ICD-10 in the DWC Billing and Payment Guide

When the DWC adopted the 2015 ICD-10, the exact files containing the ICD-10 as it was written in 2015 were incorporated by reference, as shown below in section 3.2.1 of the current Billing and Payment Guide:

There are multiple updates to the ICD-10 annually. The updates add new codes, and expire others. Some workers’ comp claims administrators update their own systems accordingly, and deny bills based on the use of expired codes. However, this is completely unjustifiable given the actual rules for California billing.
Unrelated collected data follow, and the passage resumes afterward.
(** A winner whose candidate the manifest does not have keeps its entry, but
    for the offset of its name. *)
Definition retain_entry (st : Packer) (w : Winner) : res Packer :=
  let bad := SystemExit ("winner '" +:+ w_winner w +:+ "' is not in the manifest and has no self-describing wire entry to retain") in
  raw ← of_option bad (wire_entry (w_record w));
  _ ← ensure (length raw =? ENT_SIZE)%nat bad;
  '(at_, st) ← intern (w_winner w) st;
  offset ← pack_uint 4 at_;
  Ok (emit st (take 32 raw ++ offset ++ drop 36 raw)).

Definition src0_type_of (type_values : list (string * Z)) (name type_name : string) : res Z :=
  if String.eqb type_name "0" then Ok 0%Z
  else of_option (SystemExit ("unknown ggml type '" +:+ type_name +:+ "' for '" +:+ name +:+ "'")) (jget type_values type_name).

(** The signature of a winner; its hardware, if it has one, must give its key. *)
Definition signature_of (w : Winner) : res string :=
  let record := fields (w_record w) in
  signature_hex ← match field record "signature" with
    | JNull => Err (SystemExit ("winner " +:+ w_key w +:+ " is missing an explicit signature digest"))
    | v => digest_hex v ("winner " +:+ w_key w +:+ " signature digest")
    end;
  _ ← match field record "hardware" with
      | JNull => Ok tt
      | v =>
          hardware_hex ← digest_hex v ("winner " +:+ w_key w +:+ " hardware digest");
          expected ← portable_tuning_key (JStr hardware_hex) (JStr signature_hex) (get_or record "objective" (JStr "latency"));
          ensure (String.eqb expected (w_key w))
            (SystemExit ("winner " +:+ w_key w +:+ " does not match its hardware/signature dispatch identity"))
      end;
  Ok signature_hex.
(** The sorter after [past] was finished, while [queue] is to be. *)
Record sorted_so_far (st : sorter) (past queue : list string) : Prop := {
  so_keys : map fst st ≡ₚ ids;
  so_nodup : NoDup (past ++ queue);
  so_known : forall x, x ∈ past ++ queue -> x ∈ ids;
  so_ready : forall x, x ∈ ids -> x ∈ past ++ queue <-> ready_after past x;
  so_turn : in_turn [] past;
  so_waits : forall x, x ∈ ids -> npredecessors (info_of st x) = length (List.filter (fun d => negb (str_in d past)) (P x));
  so_succ : forall p x, x ∈ successors (info_of st p) <-> x ∈ ids /\ p ∈ P x;
  so_succ_nodup : forall p, NoDup (successors (info_of st p));
}.

Lemma waits_less past p x : p ∉ past ->
  length (List.filter (fun d => negb (str_in d (past ++ [p]))) (P x))
  = length (List.filter (fun d => negb (str_in d past)) (P x)) - (if str_in p (P x) then 1 else 0).
Proof.
  intros Hp. pose proof (P_nodup x) as Hnd. induction (P x) as [|d l IH]; [done|]. apply NoDup_cons in Hnd as [Hd Hnd].
  specialize (IH Hnd). cbn [List.filter]. unfold str_in in *. rewrite (bool_decide_ext (d ∈ past ++ [p]) (d ∈ past \/ d = p)) by set_solver.
  destruct (decide (d = p)) as [->|Hdp].
  - rewrite (bool_decide_eq_true_2 (p ∈ past \/ p = p)), (bool_decide_eq_false_2 _ Hp), (bool_decide_eq_true_2 (p ∈ p :: l)) by set_solver.
    cbn. rewrite (bool_decide_eq_false_2 _ Hd) in IH. lia.
  - rewrite (bool_decide_ext (d ∈ past \/ d = p) (d ∈ past)) by tauto. rewrite (bool_decide_ext (p ∈ d :: l) (p ∈ l)) by set_solver.
    destruct (decide (d ∈ past)) as [Hpast|Hpast].
    + by rewrite (bool_decide_eq_true_2 _ Hpast).
    + rewrite (bool_decide_eq_false_2 _ Hpast). cbn. rewrite IH. destruct (bool_decide (p ∈ l)) eqn:E; [|lia].
      apply bool_decide_eq_true in E. enough (0 < length (List.filter (fun d => negb (bool_decide (d ∈ past))) l)) by lia.
      assert (p ∈ List.filter (fun d => negb (bool_decide (d ∈ past))) l) as Hin
        by (apply elem_of_filterb; by rewrite bool_decide_eq_false_2).
      destruct (List.filter (fun d => negb (bool_decide (d ∈ past))) l); [by apply elem_of_nil in Hin|cbn; lia].
Qed.

Lemma waits_none past x : length (List.filter (fun d => negb (str_in d past)) (P x)) = 0 <-> ready_after past x.
Proof.
  unfold ready_after. split.
  - intros H0%nil_length_inv d Hd. destruct (decide (d ∈ past)) as [|Hn]; [done|]. exfalso. apply (not_elem_of_nil d).
    rewrite <- H0. apply elem_of_filterb. split; [done|]. unfold str_in. by rewrite bool_decide_eq_false_2.
  - intros Hr. assert (List.filter (fun d => negb (str_in d past)) (P x) = []) as ->; [|done].
    apply filterb_nil. intros d Hd. unfold str_in. by rewrite bool_decide_eq_true_2 by auto.
Qed.
(** An offending entry makes the compiler throw its message. *)
Lemma offence_throws (key : string) (value : JsValue) (message : string) :
  offence (key, value) = Some message ->
  formatFilterEntry (key, value) = inl (TypeError message).
Proof.
  unfold offence. destruct (isArray value) eqn:Harr; [discriminate|].
  destruct (endsWith key "_bt") eqn:E1.
  { intros [= <-]. apply endsWith_inv in E1 as [a ->].
    change (a ++ "_bt") with (a ++ "_" ++ "bt").
    rewrite (entry_plain a "bt" value between_operator).
    now rewrite formatFilterArguments_between. }
  destruct (endsWith key "_nbt") eqn:E2.
  { intros [= <-]. apply endsWith_inv in E2 as [a ->].
    change (a ++ "_nbt") with (a ++ "_n" ++ "bt").
    rewrite (entry_negated a "bt" value between_operator).
    now rewrite formatFilterArguments_between. }
  destruct (endsWith key "_in") eqn:E3.
  { intros [= <-]. apply endsWith_inv in E3 as [a ->].
    change (a ++ "_in") with (a ++ "_" ++ "in").
    rewrite (entry_plain a "in" value in_operator).
    now rewrite formatFilterArguments_in. }
  destruct (endsWith key "_nin") eqn:E4; [|discriminate].
  intros [= <-]. apply endsWith_inv in E4 as [a ->].
  change (a ++ "_nin") with (a ++ "_n" ++ "in").
  rewrite (entry_negated a "in" value in_operator).
  now rewrite formatFilterArguments_in.
Qed.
As the 12-month grace period suggests, incorporating an entire ICD-10’s worth of information into an already complex billing system — and expecting providers to bill accordingly — is a very tall order. It stands to logic that the DWC made no provision to continually incorporate every update to the ICD-10.

That would be inefficient, and unreasonable for providers.

As California Code of Regulations (CCR) Section 9792.5.1 makes clear, the “billing, payment and coding rules for paper and electronic medical treatment bill submissions” stem from the Billing and Payment Guide, not from the WHO, the CMS, or any other entity. So long as the current Billing and Payment Guide links to the 2015 ICD-10 files, the 2015 ICD-10 files dictate which ICD-10 codes are sufficiently specific for a compliant bill.

Payers may reasonably argue that some regular updates to the Billing and Payment guide are warranted as the ICD evolves. As we reported last year, the ICD-11 is already on the horizon. But as it stands, it is the DWC’s role — not claims administrators’ — to determine when the rules change. Providers, appeal accordingly.